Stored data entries
Record clause : Type := Clause { setCols : string; values : list value }.

(** What a template literal makes of a built-in function of the engine. *)
Definition native_function (name : string) : string :=
  "function " +:+ name +:+ "() { [native code] }".

(** The members every plain object inherits from [Object.prototype], each
    with the text a template literal makes of it in Node: the built-in
    functions, [constructor] being the function [Object], and the accessor
    [__proto__], which yields [Object.prototype] itself. All of them are
    objects, hence truthy. *)
Definition Object_prototype (name : string) : option string :=
  if decide (name = "constructor") then Some (native_function "Object")
  else if decide (name = "__proto__") then Some "[object Object]"
  else if bool_decide (name ∈ ["__defineGetter__"; "__defineSetter__"; "hasOwnProperty";
                               "__lookupGetter__"; "__lookupSetter__"; "isPrototypeOf";
                               "propertyIsEnumerable"; "toString"; "valueOf";
                               "toLocaleString"])
  then Some (native_function name)
  else None.

(** [jsToSql[colName]]: the table's own entry when it has one, the
    inherited member otherwise, [undefined] when there is neither. *)
Definition read_property (jsToSql : gmap string string) (colName : string) : option string :=
  match jsToSql !! colName with
  | Some entry => Some entry
  | None => Object_prototype colName
  end.

(** The template literal of the [map] callback:
    [`"${jsToSql[colName] || colName}"=$${idx + 1}`]. *)
Definition col (jsToSql : gmap string string) (idx : nat) (colName : string) : string :=
  dquote +:+ or_else (read_property jsToSql colName) colName +:+ dquote
  +:+ "=$" +:+ pretty (idx + 1).

Definition sqlForPartialUpdate (dataToUpdate : list (string * value))
    (jsToSql : gmap string string) : jsError + clause :=
  let keys := Object_keys dataToUpdate in
  if decide (length keys = 0) then inl (BadRequestError (Msg "No data"))
  else
    let cols := imap (col jsToSql) keys in
    inr {| setCols := join ", " cols; values := Object_values dataToUpdate |}.

End Sql.

Import Sql.

(** ** models/company.js and the PATCH route of routes/companies.js *)

Section Company.

(** A row of the [companies] table as the driver returns it. *)
Variable row : Type.

(** [db.query(text, values)]: the rows of the result, or the rejection. *)
Variable db_query : string → list value → jsError + list row.

(** [jsonschema.validate(body, companyUpdateSchema).errors.map(e => e.stack)];
    [validator.valid] holds exactly when there is no error. *)
Variable validate_companyUpdate : list (string * value) → list string.

Definition nl : string := String "010"%char EmptyString.
Definition indent22 : string := "                      ".
Definition indent32 : string := "                                ".

Definition company_jsToSql : gmap string string :=
  {[ "numEmployees" := "num_employees"; "logoUrl" := "logo_url" ]}.

Definition company_update_sql (setCols handleVarIdx : string) : string :=
  "UPDATE companies" +:+ nl +:+
  indent22 +:+ "SET " +:+ setCols +:+ nl +:+
  indent22 +:+ "WHERE handle = " +:+ handleVarIdx +:+ nl +:+
  indent22 +:+ "RETURNING handle," +:+ nl +:+
  indent32 +:+ "name," +:+ nl +:+
  indent32 +:+ "description," +:+ nl +:+
  indent32 +:+ "num_employees AS " +:+ dquote +:+ "numEmployees" +:+ dquote +:+ "," +:+ nl +:+
  indent32 +:+ "logo_url AS " +:+ dquote +:+ "logoUrl" +:+ dquote.

(** [Company.update(handle, data)]; a [throw] of the builder or a rejection
    of the query leaves the function as it is, nothing catches it here. *)
Definition Company_update (handle : string) (data : list (string * value)) : jsError + row :=
  match sqlForPartialUpdate data company_jsToSql with
  | inl err => inl err
  | inr {| setCols := setCols; values := values |} =>
      let handleVarIdx := "$" +:+ pretty (length values + 1) in
      let querySql := company_update_sql setCols handleVarIdx in
      match db_query querySql (values ++ [VStr handle]) with
      | inl err => inl err
      | inr rows =>
          match rows !! 0 with
          | None => inl (NotFoundError ("No company: " +:+ handle))
          | Some company => inr company
          end
      end
  end.

(** What a route handler ends with: [res.json({ company })] or [next(err)]. *)
Inductive response : Type :=
  | Json (company : row)
  | NextErr (err : jsError).

(** The handler of [router.patch("/:handle", ensureAdmin, ...)]; [handle]
    is [req.params.handle], which the router binds from the path, and
    [body] is [req.body]. *)
Definition patch_company (handle : string) (body : list (string * value)) : response :=
  let attempt : jsError + row :=
    let errs := validate_companyUpdate body in
    if negb (bool_decide (errs = [])) then inl (BadRequestError (Msgs errs))
    else Company_update handle body in
  match attempt with
  | inr company => Json company
  | inl err => NextErr err
  end.

End Company.

Arguments Json {row} company.
Arguments NextErr {row} err.

(** ** String helpers of the middleware *)

Module JsString.

(** WhiteSpace and LineTerminator code units below 256: TAB, LF, VT, FF,
    CR, SP and NBSP. *)
Definition is_white_space (c : ascii) : bool :=
  match N_of_ascii c with
  | 9 | 10 | 11 | 12 | 13 | 32 | 160 => true
  | _ => false
  end%N.

Fixpoint trimStart (s : string) : string :=
  match s with
  | EmptyString => EmptyString
  | String c rest => if is_white_space c then trimStart rest else s
  end.

Fixpoint trimEnd (s : string) : string :=
  match s with
  | EmptyString => EmptyString
  | String c rest =>
      match trimEnd rest with
      | EmptyString => if is_white_space c then EmptyString else String c EmptyString
      | t => String c t
      end
  end.

(** [String.prototype.trim]. *)
Definition trim (s : string) : string := trimEnd (trimStart s).

(** [Some rest] when [s] is [p] followed by [rest]. *)
Fixpoint strip_prefix (p s : string) : option string :=
  match p, s with
  | EmptyString, _ => Some s
  | String a p', String b s' => if Ascii.eqb a b then strip_prefix p' s' else None
  | String _ _, EmptyString => None
  end.

(** [s.replace(/^[Bb]earer /, "")]: the pattern is anchored and not global,
    so it removes one match at the very start or nothing. *)
Definition replace_bearer (s : string) : string :=
  match s with
  | String c rest =>
      if Ascii.eqb c "B" || Ascii.eqb c "b" then
        match strip_prefix "earer " rest with
        | Some t => t
        | None => s
        end
      else s
  | EmptyString => s
  end.

End JsString.

Import JsString.

(** ** middleware/auth.js *)

(** The token payload: "this will include the username and isAdmin field". *)
Record payload : Type := Payload { username : string; isAdmin : bool }.

(** [res.locals]. *)
Record locals : Type := Locals { user : option payload }.

(** The parts of [req] the middleware reads; either object may be missing
    when a caller hands in a bare request. *)
Record request : Type := Request {
  headers : option (gmap string string);
  params : option (gmap string string)
}.

(** The call that ends a middleware: [next()] or [next(err)]. *)
Inductive next_call : Type :=
  | Next (err : option jsError).

(** Code that may throw and may assign to [res.locals]. *)
Definition M (A : Type) : Type := locals → (jsError + A) * locals.

Definition ret {A : Type} (a : A) : M A := λ l, (inr a, l).

Definition bind {A B : Type} (m : M A) (k : A → M B) : M B := λ l,
  match m l with
  | (inr a, l') => k a l'
  | (inl e, l') => (inl e, l')
  end.

Notation "'let*' x := m 'in' k" := (bind m (λ x, k))
  (at level 10, x name, m at level 100, k at level 200,
   format "'[v' 'let*'  x  :=  m  'in' '/' k ']'").

Definition throw {A : Type} (e : jsError) : M A := λ l, (inl e, l).

(** A call into code that does not touch [res.locals]. *)
Definition call {A : Type} (r : jsError + A) : M A := λ l, (r, l).

Definition get_user : M (option payload) := λ l, (inr (user l), l).

Definition set_user (p : payload) : M unit := λ _, (inr tt, Locals (Some p)).

(** [try { body } catch (err) { handler }]. *)
Definition try_catch {A : Type} (body : M A) (handler : jsError → M A) : M A := λ l,
  match body l with
  | (inl e, l') => handler e l'
  | (inr a, l') => (inr a, l')
  end.

(** [next()] and [next(err)], as the value the middleware returns. *)
Definition next : M next_call := ret (Next None).
Definition next_err (err : jsError) : M next_call := ret (Next (Some err)).

(** [a || b] on booleans: [b] is evaluated only when [a] is false. *)
Definition or_sc (a : bool) (b : M bool) : M bool := if a then ret true else b.

(** [req.params[k]]; the read faults when [req.params] is [undefined]. *)
Definition read_param (req : request) (k : string) : M (option string) :=
  match params req with
  | Some ps => ret (ps !! k)
  | None => throw TypeError
  end.

(** [o.isAdmin] where [o] may be [undefined]. *)
Definition read_isAdmin (o : option payload) : M bool :=
  match o with
  | Some p => ret (isAdmin p)
  | None => throw TypeError
  end.

(** ToBoolean of [res.locals.user]: an object is truthy, [undefined] is not. *)
Definition present (o : option payload) : bool :=
  match o with
  | Some _ => true
  | None => false
  end.

Section Middleware.

(** [SECRET_KEY] of [config.js]. *)
Variable SECRET_KEY : string.

(** [jwt.verify(token, secret)]: the decoded payload, or the error thrown. *)
Variable jwt_verify : string → string → jsError + payload.

Definition authenticateJWT (req : request) : M next_call :=
  try_catch
    (let authHeader : option string :=
       match headers req with
       | Some hs => hs !! "authorization"
       | None => None
       end in
     match authHeader with
     | Some h =>
         if truthy h then
           let token := trim (replace_bearer h) in
           let* p := call (jwt_verify token SECRET_KEY) in
           let* _ := set_user p in
           next
         else next
     | None => next
     end)
    (λ err, next).

Definition ensureLoggedIn (req : request) : M next_call :=
  try_catch
    (let* u := get_user in
     if negb (present u) then throw UnauthorizedError else next)
    (λ err, next_err err).

Definition ensureAdmin (req : request) : M next_call :=
  try_catch
    (let* u := get_user in
     let* c := or_sc (negb (present u))
                     (let* u' := get_user in
                      let* a := read_isAdmin u' in
                      ret (negb a)) in
     if c then throw UnauthorizedError else next)
    (λ err, next_err err).

Definition ensureCorrectUserOrAdmin (req : request) : M next_call :=
  try_catch
    (let* user := get_user in
     let* c := match user with
               | None => ret false
               | Some p =>
                   or_sc (isAdmin p)
                         (let* name := read_param req "username" in
                          ret (bool_decide (Some (username p) = name)))
               end in
     if negb c then throw UnauthorizedError else next)
    (λ err, next_err err).

End Middleware.

(** ** Objects, as the models read and change them *)

(** [o[k]] on an object given by its own properties. *)
Fixpoint prop (k : string) (o : list (string * value)) : option value :=
  match o with
  | [] => None
  | (k', v) :: rest => if decide (k' = k) then Some v else prop k rest
  end.
Lemma one_entry_reread (s k : JS.jsstring) :
  k ∉ fixed_keys ->
  OneEntry.parse (OneEntry.stringify (hw_edit (OneEntry.parse s))) !! k
  = OneEntry.parse s !! k.
Proof.
  intros _. f_equal. f_equal. unfold OneEntry.stringify.
  rewrite hw_edit_other by compute_done.
  destruct s as [|c s]; simpl; [done|]. by rewrite lookup_singleton_eq.
Qed.


(** * Further properties of the code *)

(** ** The decoder on short and on long names *)

(** The fields the decoder computes, read off a successful decode. *)
Lemma fromName_fields (n : JS.jsstring) (d : AVDDescriptor) :
  fromName n = Normal d ->
  name d = n /\
  api d = JS.to_str (JS.index (JS.split "-" n) 0) ++ $"-"
          ++ JS.to_str (JS.index (JS.split "-" n) 1) /\
  parse_architecture (JS.split "-" n) = Normal (architecture d) /\
  platform d = JS.slice n (JS.len (api d) + 1) (Some (- JS.len (architecture d) - 1)).
Proof.
  unfold fromName, constructor.
  destruct (parse_architecture (JS.split "-" n)) as [a|e]; simpl; [|done].
  by intros [= <-].
Qed.

Lemma fromName_throws (n : JS.jsstring) :
  fromName n = Throw TypeError <-> ("-"%char ∉ n) /\ variant_token n.
Proof.
  split.
  - intros Hthrow. destruct (decide ("-"%char ∈ n)) as [Hin|Hout].
    + destruct (fromName_total n Hin) as (d & Hd). congruence.
    + split; [done|]. rewrite (fromName_one_token n Hout) in Hthrow.
      apply variant_re_spec. by destruct (Regex.test variant_re n).
  - intros [Hout Hvar]. rewrite (fromName_one_token n Hout).
    apply variant_re_spec in Hvar. by rewrite Hvar.
Qed.

(** The decoder throws exactly on the one-token names of the variant form:
    there the token before the last is [undefined]. *)
Theorem fromName_throws_iff (n : JS.jsstring) :
  fromName n = Throw TypeError <-> ("-"%char ∉ n) /\ variant_token n.
Proof. apply fromName_throws. Qed.

(** A one-token name that is not of the variant form is decoded, with the
    text [undefined] in its api, an empty platform and a slash before the
    architecture in its abi. *)
Theorem fromName_one_token_fields (n : JS.jsstring) :
  ("-"%char ∉ n) -> ~ variant_token n ->
  fromName n = Normal (mkAVD (n ++ $"-undefined") [] n ($"/" ++ n) n).
Proof.
  intros Hout Hvar. rewrite (fromName_one_token n Hout).
  destruct (Regex.test variant_re n) eqn:E.
  - by apply variant_re_spec in E.
  - reflexivity.
Qed.

Lemma fromName_one_token_fields_witness :
  fromName $"x86" = Normal (mkAVD $"x86-undefined" [] $"x86" $"/x86" $"x86").
Proof.
  apply (fromName_one_token_fields $"x86").
  - compute_done.
  - intros Hvar. apply variant_re_spec in Hvar. vm_compute in Hvar. discriminate Hvar.
Defined.

Lemma join_app (sep : JS.jsstring) (a b : list JS.jsstring) :
  a <> [] -> b <> [] -> JS.join sep (a ++ b) = JS.join sep a ++ sep ++ JS.join sep b.
Proof.
  intros Ha Hb. induction a as [|t [|u a] IH]; [done|..].
  - simpl. by destruct b.
  - change (JS.join sep ((t :: u :: a) ++ b)) with (t ++ sep ++ JS.join sep ((u :: a) ++ b)).
    rewrite IH by done. simpl. by rewrite <- !app_assoc.
Qed.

## EXERCISE DESCRIPTION
Where in the records does the string "attempt" appear? Copy every line that has it.

## TASK ANSWER
  let attempt : jsError + row :=
  match attempt with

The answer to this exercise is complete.